Jim McKeeth
Jim McKeeth

Reputation: 38703

How to have an exception define its own message in C#?

I want to define a custom exception that has two special properties: Field and FieldValue, and I want the message to be built from those two values in the exception constructor. Unfortunately the Message is read only.

This is what I have, but it still requires the message to be passed.

    public class FieldFormatException: FormatException
    {
        private Fields _field;
        private string _fieldValue;
        public Fields Field{ get{ return _field; } }
        public string FieldValue { get { return _value; } }
        public FieldFormatException() : base() { }
        private FieldFormatException(string message) { }
        public FieldFormatException(string message, Fields field, string value): 
            base(message)
        {
            _fieldValue = value;
            _field = field;               
        }
        public FieldFormatException(string message, Exception inner, Fields field, string value): 
            base(message, inner)
        {
            _fieldValue = value;
            _field = field;
        }
        protected FieldFormatException(System.Runtime.Serialization.SerializationInfo info,
              System.Runtime.Serialization.StreamingContext context): base(info, context){}
    }

How can I remove the Message as a parameter from the constructor, and then set the message based on the value of Field and FieldValue?

Upvotes: 10

Views: 9063

Answers (6)

Mark Byers
Mark Byers

Reputation: 838046

Override it:

    public override string Message
    {
        get
        {
            return string.Format("My message: {0}, {1}", Field, FieldValue);
        }
    }

As discussed in the comments, even though you said that you didn't want a message in the constructor, you may want to consider allowing users to optionally pass their own message to the constructor of your exception and having that displayed as well.

Upvotes: 18

DOK
DOK

Reputation: 32831

I always add a property to my custom exceptions so that I can change the message contents. Actually, I add two properties: one for the message text to be displayed to the user (DisplayMessage), and another for logging many details about the exception (LogMessage) such as user information, the details of a sproc call, data entry details, and so on.

Then, you can leave the Message property alone.

Upvotes: 2

womp
womp

Reputation: 116977

Can you not just call the base constructor by constructing your message inline? This would leave message out of it entirely.

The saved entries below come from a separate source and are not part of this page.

(** * stepci-runner: the load-test orchestrator ([src/loadtesting.ts])

    A shallow embedding of [metricsResult] and [loadTest], and the
    properties of the report they build.

    Numbers.  Latencies, thresholds and the summary statistics are JavaScript
    numbers in the source; they are modelled by exact rationals ([Q]), so
    rounding is outside the model.  Array lengths and counts are [nat],
    timestamps (milliseconds since the epoch) are [Z].  The one place where
    the source can divide by zero, the [rps] field, keeps the JavaScript
    result of such a division ([Infinity], [NaN]) through the type [number]. *)

From Stdlib Require Import String.
From Stdlib Require Import List Bool Arith ZArith QArith Qround Qminmax.
From Stdlib Require Import Sorted Lia Lqa.
Import ListNotations.

Set Implicit Arguments.

Local Open Scope Q_scope.

(** ** Failures

    Every [throw] that leaves [loadTest] or [metricsResult]. *)

Inductive Exn : Type :=
| MissingLoadTestConfig
    (* [throw Error('No load test config detected')], line 76 *)
| EmptySampleSet
    (* a statistic asked of an empty array *)
| TypeError (msg : string).
    (* raised by the runtime: a property read on [undefined], or
       [Object.entries(undefined)] *)

Definition Result (A : Type) : Type := (Exn + A)%type.

Definition ok {A : Type} (a : A) : Result A := inr a.
Definition failed {A : Type} (e : Exn) : Result A := inl e.

Definition and_then {A B : Type} (r : Result A) (k : A -> Result B) : Result B :=
  match r with
  | inl e => inl e
  | inr a => k a
  end.

Declare Scope result_scope.
Delimit Scope result_scope with result.
Notation "'let?' x ':=' r 'in' k" := (and_then r (fun x => k))
  (at level 10, x name, r at level 100, k at level 200) : result_scope.

(** ** The statistics primitives

    [import { quantile, mean, min, max, median } from 'simple-statistics'].
    The package is a dependency of the repository and its source is not among
    the sources; its five functions are modelled from the specification of
    the Metric Aggregator (section 4.1). *)

Module SimpleStatistics.

(** Modelled from the spec: a percentile is read off the samples in ascending
    order; [insert] and [sort] put them in that order. *)
Fixpoint insert (v : Q) (s : list Q) : list Q :=
  match s with
  | [] => [v]
  | w :: s' => if Qle_bool v w then v :: s else w :: insert v s'
  end.

Fixpoint sort (x : list Q) : list Q :=
  match x with
  | [] => []
  | v :: x' => insert v (sort x')
  end.

(** Modelled from the spec: the sum under the "arithmetic mean". *)
Definition sum (x : list Q) : Q := fold_left Qplus x 0.

(** Modelled from the spec: the body of [mean] of simple-statistics is not
    among the sources.  "avg = arithmetic mean"; on the empty sequence the
    aggregation "fails with an EmptySampleSet condition". *)
Definition mean (x : list Q) : Result Q :=
  match x with
  | [] => failed EmptySampleSet
  | _ :: _ => ok (sum x / inject_Z (Z.of_nat (length x)))
  end.

(** Modelled from the spec: the body of [min] of simple-statistics is not
    among the sources.  "min/max = extrema". *)
Definition min (x : list Q) : Result Q :=
  match x with
  | [] => failed EmptySampleSet
  | v :: x' => ok (fold_left Qmin x' v)
  end.

(** Modelled from the spec: the body of [max] of simple-statistics is not
    among the sources.  "min/max = extrema". *)
Definition max (x : list Q) : Result Q :=
  match x with
  | [] => failed EmptySampleSet
  | v :: x' => ok (fold_left Qmax x' v)
  end.

(** Modelled from the spec: the "linear-interpolation quantile estimator
    (standard type 7)" on an ascending sample [s]: position
    [h = (n - 1) * p], value interpolated linearly between the samples at
    [floor h] and [floor h + 1] (the last sample stands for the one after
    it). *)
Definition quantileSorted (s : list Q) (p : Q) : Q :=
  let h := inject_Z (Z.of_nat (length s) - 1) * p in
  let lo := Qfloor h in
  let below := nth (Z.to_nat lo) s 0 in
  let above := nth (Z.to_nat (lo + 1)) s below in
  below + (h - inject_Z lo) * (above - below).

(** Modelled from the spec: the body of [quantile] of simple-statistics is
    not among the sources.  "p95/p99 = 95th/99th percentile using a
    linear-interpolation quantile estimator (standard type 7 or
    equivalent)". *)
Definition quantile (x : list Q) (p : Q) : Result Q :=
  match x with
  | [] => failed EmptySampleSet
  | _ :: _ => ok (quantileSorted (sort x) p)
  end.

(** Modelled from the spec: the body of [median] of simple-statistics is
    not among the sources.  "med = 50th percentile". *)
Definition median (x : list Q) : Result Q := quantile x (1 # 2).

End SimpleStatistics.

(** ** [LoadTestMetric] and [metricsResult] (lines 30-37, 57-66) *)

Module LoadTestMetric.
Record t : Type := make {
  avg : Q;
  min : Q;
  max : Q;
  med : Q;
  p95 : Q;
  p99 : Q
}.
End LoadTestMetric.

Definition metricsResult (numbers : list Q) : Result LoadTestMetric.t :=
  (let? avg := SimpleStatistics.mean numbers in
   let? min := SimpleStatistics.min numbers in
   let? max := SimpleStatistics.max numbers in
   let? med := SimpleStatistics.median numbers in
   let? p95 := SimpleStatistics.quantile numbers (95 # 100) in
   let? p99 := SimpleStatistics.quantile numbers (99 # 100) in
   ok (LoadTestMetric.make avg min max med p95 p99))%result.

 public FieldFormatException(string field, string value): 
         base(field.ToString() + value.ToString())
 {
    _fieldValue = value;
    _field = field;               
 }

Upvotes: 4

Richard
Richard

Reputation: 108975

You can override the Message property.

Or create a static helper method:

private static string MakeMessage(....) {
  return "Message from parameters of this method";
}

And use that in the base class constructor call:

public FileFormatException(string field, string fieldValue)
  : base(MakeMessage(field, fieldValue) { ... }

Upvotes: 3

Stefan Steinegger
Stefan Steinegger

Reputation: 64628

Not sure if I understand your question, but what about this?

    public FieldFormatException(Fields field, string value): 
        base(BuildMessage(field, value))
    {
    }

    private static string BuildMessage(Fields field, string value)
    {
       // return the message you want
    }

Upvotes: 25

Mark Seemann
Mark Seemann

Reputation: 233135

You could override Exception.Message (it's virtual).